■ **REQUIREMENT**
Please transcribe the listing in its entirety, character for character.

■ **PROVIDED ENTRIES**
Definition set_snapshots (s : gmap string snapshot) (m : manager) : manager :=
  Manager (history m) (currentIndex m) (maxHistorySize m) (batchOperations m)
    (isRecording m) s (commandFactories m).

Definition set_commandFactories (f : gmap string factory) (m : manager) : manager :=
  Manager (history m) (currentIndex m) (maxHistorySize m) (batchOperations m)
    (isRecording m) (snapshots m) f.

Definition set_isRecording (b : bool) (m : manager) : manager :=
  Manager (history m) (currentIndex m) (maxHistorySize m) (batchOperations m)
    b (snapshots m) (commandFactories m).

(** [history.length] as a number. *)
Definition hlen (m : manager) : Z := Z.of_nat (length (history m)).

(** Array read [a[i]]: [undefined] outside the array, also for a negative
    index. *)
Definition at_index {A : Type} (a : list A) (i : Z) : option A :=
  if i <? 0 then None else a !! Z.to_nat i.

(** [a.splice(start)]: removes everything from [start] on; a negative
    [start] counts from the end of the array. *)
Definition splice_from {A : Type} (a : list A) (start : Z) : list A :=
  let len := Z.of_nat (length a) in
  let actual := if start <? 0 then Z.max (len + start) 0 else Z.min start len in
  take (Z.to_nat actual) a.

(** [a.shift()]: removes the first element; nothing happens on an empty
    array. *)
Definition shift {A : Type} (a : list A) : list A := drop 1 a.

Definition canUndo (m : manager) : bool := 0 <=? currentIndex m.

Definition canRedo (m : manager) : bool := currentIndex m <? hlen m - 1.

Definition notifyHistoryChange (w : world) : world :=
  let m := this w in
  World m (dom w)
    (events w ++ [HistoryChange (canUndo m) (canRedo m) (hlen m) (currentIndex m)]).

(** *** The command factories of [setupCommandFactories]

    Only [textEdit] is given in full: the other four factories
    ([styleChange], [elementAdd], [elementRemove], [attributeChange]) act on
    parts of the DOM (styles, the tree, attributes) that are not part of
    [document]; any of them is an instance of [factory]. *)

(** [element.textContent = v]: in strict code the assignment throws unless
    [element] is an object; on an object that is not an element it sets a
    plain property and the document is untouched. *)
Definition set_textContent (element v : jsval) (d : document)
    : completion unit * document :=
  match element with
  | VElem e => (Normal tt, <[e := to_text v]> d)
  | VObj _ => (Normal tt, d)
  | _ => (Throw, d)
  end.

Definition textEdit_execute : routine := fun state d =>
  match set_textContent (get state "element") (get state "newText") d with
  | (Normal _, d') => (Normal true, state, d')
  | (Throw, d') => (Throw, state, d')
  end.

Definition textEdit_undo : routine := fun state d =>
  match set_textContent (get state "element") (get state "oldText") d with
  | (Normal _, d') => (Normal true, state, d')
  | (Throw, d') => (Throw, state, d')
  end.

(** Combine consecutive text edits within 1 second:
    [{...newState, oldText: oldState.oldText}]. *)
Definition textEdit_combine (oldState newState : jsobj) : option jsobj :=
  if diff_lt (get newState "timestamp") (get oldState "timestamp") 1000
     && strict_eq (get oldState "element") (get newState "element")
  then Some (<["oldText" := get oldState "oldText"]> newState)
  else None.

Definition textEdit : factory :=
  Factory textEdit_execute textEdit_undo (Some textEdit_combine).

Definition registerCommand (type : string) (f : factory) (m : manager) : manager :=
  set_commandFactories (<[type := f]> (commandFactories m)) m.

(** The manager as the constructor leaves it, as far as the history is
    concerned ([setupCommandFactories] registers [textEdit]; see above for
    the other factories). *)
Definition constructor : manager :=
  registerCommand "textEdit" textEdit
    (Manager [] (-1) 100 ∅ false ∅ ∅).

(** [createCommand(type, state)]; [now] is the value of [Date.now()]. *)
Definition createCommand (type : string) (state : jsobj) (now : Z) (m : manager)
    : completion command :=
  match commandFactories m !! type with
  | None => Throw
  | Some f => Normal (Command type (<["timestamp" := VNum now]> state) state f)
  end.

(** The fusion test at the top of [execute]: [prevCommand] exists, has the
    type of [command], has a [combine], and [combine] returns an object. *)
Definition try_combine (prevCommand : option command) (c : command)
    : option (command * jsobj) :=
  match prevCommand with
  | None => None
  | Some prev =>
      if bool_decide (type_of prev = type_of c) then
        match combine_of prev with
        | None => None
        | Some combine =>
            match combine (state_of prev) (state_of c) with
            | Some combinedState => Some (prev, combinedState)
            | None => None
            end
        end
      else None
  end.

(** The three array manipulations of [execute], in the order in which the
    method has them. *)

(** Clear redo history when new command is executed. *)
Definition clear_redo (m : manager) : manager :=
  if currentIndex m <? hlen m - 1
  then set_history (splice_from (history m) (currentIndex m + 1)) m
  else m.

(** [this.history.push(command); this.currentIndex++]. *)
Definition push (c : command) (m : manager) : manager :=
  set_currentIndex (currentIndex m + 1) (set_history (history m ++ [c]) m).

(** Limit history size. *)
Definition limit_size (m : manager) : manager :=
  if maxHistorySize m <? hlen m
  then set_currentIndex (currentIndex m - 1) (set_history (shift (history m)) m)
  else m.

(** [execute(command)]. *)
Definition execute (c : command) (w : world) : completion unit * world :=
  let m1 := clear_redo (this w) in
  (* Try to combine with previous command *)
  match try_combine (at_index (history m1) (currentIndex m1)) c with
  | Some (prev, combinedState) =>
      let m2 :=
        set_history
          (<[Z.to_nat (currentIndex m1) := set_state prev combinedState]> (history m1))
          m1 in
      match run_execute c (dom w) with
      | (Normal _, _, d') => (Normal tt, World m2 d' (events w))
      | (Throw, _, d') => (Throw, World m2 d' (events w))
      end
  | None =>
      (* Execute and add to history *)
      match run_execute c (dom w) with
      | (Normal true, c', d') =>
          (Normal tt,
           notifyHistoryChange (World (limit_size (push c' m1)) d' (events w)))
      | (Normal false, _, d') => (Normal tt, World m1 d' (events w))
      | (Throw, _, d') => (Throw, World m1 d' (events w))
      end
  end.

(** [undo()].  The entry at the cursor is stored back as its [undo] routine
    left it, whatever the routine returned. *)
Definition undo (w : world) : completion bool * world :=
  let m := this w in
  if negb (canUndo m) then (Normal false, w)
  else
    match at_index (history m) (currentIndex m) with
    | None => (Throw, w)
    | Some c =>
        match run_undo c (dom w) with
        | (r, c', d') =>
            let m1 := set_history (<[Z.to_nat (currentIndex m) := c']> (history m)) m in
            match r with
            | Normal true =>
                (Normal true,
                 notifyHistoryChange
                   (World (set_currentIndex (currentIndex m - 1) m1) d' (events w)))
            | Normal false => (Normal false, World m1 d' (events w))
            | Throw => (Throw, World m1 d' (events w))
            end
        end
    end.

(** [redo()]. *)
Definition redo (w : world) : completion bool * world :=
  let m := this w in
  if negb (canRedo m) then (Normal false, w)
  else
    match at_index (history m) (currentIndex m + 1) with
    | None => (Throw, w)
    | Some c =>
        match run_execute c (dom w) with
        | (r, c', d') =>
            let m1 := set_history (<[Z.to_nat (currentIndex m + 1) := c']> (history m)) m in
            match r with
            | Normal true =>
                (Normal true,
                 notifyHistoryChange
                   (World (set_currentIndex (currentIndex m + 1) m1) d' (events w)))
            | Normal false => (Normal false, World m1 d' (events w))
            | Throw => (Throw, World m1 d' (events w))
            end
        end
    end.

(** *** Batches *)

(** [startBatch(batchId, type)]; [now] is the value of [Date.now()]. *)
Definition startBatch (batchId type : string) (now : Z) (m : manager) : manager :=
  set_batchOperations (<[batchId := Batch type [] now]> (batchOperations m)) m.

■ **RESPONSE**
Definition set_snapshots (s : gmap string snapshot) (m : manager) : manager :=
  Manager (history m) (currentIndex m) (maxHistorySize m) (batchOperations m)
    (isRecording m) s (commandFactories m).

Definition set_commandFactories (f : gmap string factory) (m : manager) : manager :=
  Manager (history m) (currentIndex m) (maxHistorySize m) (batchOperations m)
    (isRecording m) (snapshots m) f.

Definition set_isRecording (b : bool) (m : manager) : manager :=
  Manager (history m) (currentIndex m) (maxHistorySize m) (batchOperations m)
    b (snapshots m) (commandFactories m).

(** [history.length] as a number. *)
Definition hlen (m : manager) : Z := Z.of_nat (length (history m)).

(** Array read [a[i]]: [undefined] outside the array, also for a negative
    index. *)
Definition at_index {A : Type} (a : list A) (i : Z) : option A :=
  if i <? 0 then None else a !! Z.to_nat i.

(** [a.splice(start)]: removes everything from [start] on; a negative
    [start] counts from the end of the array. *)
Definition splice_from {A : Type} (a : list A) (start : Z) : list A :=
  let len := Z.of_nat (length a) in
  let actual := if start <? 0 then Z.max (len + start) 0 else Z.min start len in
  take (Z.to_nat actual) a.

(** [a.shift()]: removes the first element; nothing happens on an empty
    array. *)
Definition shift {A : Type} (a : list A) : list A := drop 1 a.

Definition canUndo (m : manager) : bool := 0 <=? currentIndex m.

Definition canRedo (m : manager) : bool := currentIndex m <? hlen m - 1.

Definition notifyHistoryChange (w : world) : world :=
  let m := this w in
  World m (dom w)
    (events w ++ [HistoryChange (canUndo m) (canRedo m) (hlen m) (currentIndex m)]).

(** *** The command factories of [setupCommandFactories]

    Only [textEdit] is given in full: the other four factories
    ([styleChange], [elementAdd], [elementRemove], [attributeChange]) act on
    parts of the DOM (styles, the tree, attributes) that are not part of
    [document]; any of them is an instance of [factory]. *)

(** [element.textContent = v]: in strict code the assignment throws unless
    [element] is an object; on an object that is not an element it sets a
    plain property and the document is untouched. *)
Definition set_textContent (element v : jsval) (d : document)
    : completion unit * document :=
  match element with
  | VElem e => (Normal tt, <[e := to_text v]> d)
  | VObj _ => (Normal tt, d)
  | _ => (Throw, d)
  end.

Definition textEdit_execute : routine := fun state d =>
  match set_textContent (get state "element") (get state "newText") d with
  | (Normal _, d') => (Normal true, state, d')
  | (Throw, d') => (Throw, state, d')
  end.

Definition textEdit_undo : routine := fun state d =>
  match set_textContent (get state "element") (get state "oldText") d with
  | (Normal _, d') => (Normal true, state, d')
  | (Throw, d') => (Throw, state, d')
  end.

(** Combine consecutive text edits within 1 second:
    [{...newState, oldText: oldState.oldText}]. *)
Definition textEdit_combine (oldState newState : jsobj) : option jsobj :=
  if diff_lt (get newState "timestamp") (get oldState "timestamp") 1000
     && strict_eq (get oldState "element") (get newState "element")
  then Some (<["oldText" := get oldState "oldText"]> newState)
  else None.

Definition textEdit : factory :=
  Factory textEdit_execute textEdit_undo (Some textEdit_combine).

Definition registerCommand (type : string) (f : factory) (m : manager) : manager :=
  set_commandFactories (<[type := f]> (commandFactories m)) m.

(** The manager as the constructor leaves it, as far as the history is
    concerned ([setupCommandFactories] registers [textEdit]; see above for
    the other factories). *)
Definition constructor : manager :=
  registerCommand "textEdit" textEdit
    (Manager [] (-1) 100 ∅ false ∅ ∅).

(** [createCommand(type, state)]; [now] is the value of [Date.now()]. *)
Definition createCommand (type : string) (state : jsobj) (now : Z) (m : manager)
    : completion command :=
  match commandFactories m !! type with
  | None => Throw
  | Some f => Normal (Command type (<["timestamp" := VNum now]> state) state f)
  end.

(** The fusion test at the top of [execute]: [prevCommand] exists, has the
    type of [command], has a [combine], and [combine] returns an object. *)
Definition try_combine (prevCommand : option command) (c : command)
    : option (command * jsobj) :=
  match prevCommand with
  | None => None
  | Some prev =>
      if bool_decide (type_of prev = type_of c) then
        match combine_of prev with
        | None => None
        | Some combine =>
            match combine (state_of prev) (state_of c) with
            | Some combinedState => Some (prev, combinedState)
            | None => None
            end
        end
      else None
  end.

(** The three array manipulations of [execute], in the order in which the
    method has them. *)

(** Clear redo history when new command is executed. *)
Definition clear_redo (m : manager) : manager :=
  if currentIndex m <? hlen m - 1
  then set_history (splice_from (history m) (currentIndex m + 1)) m
  else m.

(** [this.history.push(command); this.currentIndex++]. *)
Definition push (c : command) (m : manager) : manager :=
  set_currentIndex (currentIndex m + 1) (set_history (history m ++ [c]) m).

(** Limit history size. *)
Definition limit_size (m : manager) : manager :=
  if maxHistorySize m <? hlen m
  then set_currentIndex (currentIndex m - 1) (set_history (shift (history m)) m)
  else m.

(** [execute(command)]. *)
Definition execute (c : command) (w : world) : completion unit * world :=
  let m1 := clear_redo (this w) in
  (* Try to combine with previous command *)
  match try_combine (at_index (history m1) (currentIndex m1)) c with
  | Some (prev, combinedState) =>
      let m2 :=
        set_history
          (<[Z.to_nat (currentIndex m1) := set_state prev combinedState]> (history m1))
          m1 in
      match run_execute c (dom w) with
      | (Normal _, _, d') => (Normal tt, World m2 d' (events w))
      | (Throw, _, d') => (Throw, World m2 d' (events w))
      end
  | None =>
      (* Execute and add to history *)
      match run_execute c (dom w) with
      | (Normal true, c', d') =>
          (Normal tt,
           notifyHistoryChange (World (limit_size (push c' m1)) d' (events w)))
      | (Normal false, _, d') => (Normal tt, World m1 d' (events w))
      | (Throw, _, d') => (Throw, World m1 d' (events w))
      end
  end.

(** [undo()].  The entry at the cursor is stored back as its [undo] routine
    left it, whatever the routine returned. *)
Definition undo (w : world) : completion bool * world :=
  let m := this w in
  if negb (canUndo m) then (Normal false, w)
  else
    match at_index (history m) (currentIndex m) with
    | None => (Throw, w)
    | Some c =>
        match run_undo c (dom w) with
        | (r, c', d') =>
            let m1 := set_history (<[Z.to_nat (currentIndex m) := c']> (history m)) m in
            match r with
            | Normal true =>
                (Normal true,
                 notifyHistoryChange
                   (World (set_currentIndex (currentIndex m - 1) m1) d' (events w)))
            | Normal false => (Normal false, World m1 d' (events w))
            | Throw => (Throw, World m1 d' (events w))
            end
        end
    end.

(** [redo()]. *)
Definition redo (w : world) : completion bool * world :=
  let m := this w in
  if negb (canRedo m) then (Normal false, w)
  else
    match at_index (history m) (currentIndex m + 1) with
    | None => (Throw, w)
    | Some c =>
        match run_execute c (dom w) with
        | (r, c', d') =>
            let m1 := set_history (<[Z.to_nat (currentIndex m + 1) := c']> (history m)) m in
            match r with
            | Normal true =>
                (Normal true,
                 notifyHistoryChange
                   (World (set_currentIndex (currentIndex m + 1) m1) d' (events w)))
            | Normal false => (Normal false, World m1 d' (events w))
            | Throw => (Throw, World m1 d' (events w))
            end
        end
    end.

(** *** Batches *)

(** [startBatch(batchId, type)]; [now] is the value of [Date.now()]. *)
Definition startBatch (batchId type : string) (now : Z) (m : manager) : manager :=
  set_batchOperations (<[batchId := Batch type [] now]> (batchOperations m)) m.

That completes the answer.